▸ **Instructions for the task**:
Find each line of the material below in which the word "bool" occurs, and return it.
****************************************
(* ===== verification/Outgoing.v ===== *)
(** Outgoing messages ([tox-sequenced/src/outgoing.rs]): fragmentation,
    bookkeeping of what was sent and acknowledged, loss detection and
    retransmission queues.

    Mutable references passed between the methods of the source ([to_remove],
    [needs_cleanup], [res]) are threaded together with the message in the
    record [ctx].  Arithmetic that the source leaves unchecked is checked here:
    [None] is the panic of an overflow or of an index out of range, and the
    theorems show that no acknowledgement of a peer leads to one. *)

From S2P Require Import Prelude Bitset Protocol Float32.
#[local] Open Scope Z_scope.
#[local] Open Scope list_scope.

(** Result of processing an ACK for a message. *)
Record AckResult := mkAckResult {
  newly_delivered_bytes : Z;
  newly_completed_in_flight_bytes : Z;
  min_rtt : option Duration;
  first_rtt : option Duration;
  loss_detected : bool;
  delivery_sample : option (Z * Instant * f32 * bool)
}.
#[global] Instance eta_AckResult : Settable AckResult := fun r =>
  mkAckResult (newly_delivered_bytes r) (newly_completed_in_flight_bytes r) (min_rtt r)
              (first_rtt r) (loss_detected r) (delivery_sample r).

Record FragmentDeliveryInfo := mkInfo {
  delivered_at_send : Z;
  delivery_time_at_send : Instant;
  first_sent_time : Instant;
  size : Z;
  app_limited : bool
}.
****************************************
▸ **Expected output**:
  loss_detected : bool;
  delivery_sample : option (Z * Instant * f32 * bool)
  app_limited : bool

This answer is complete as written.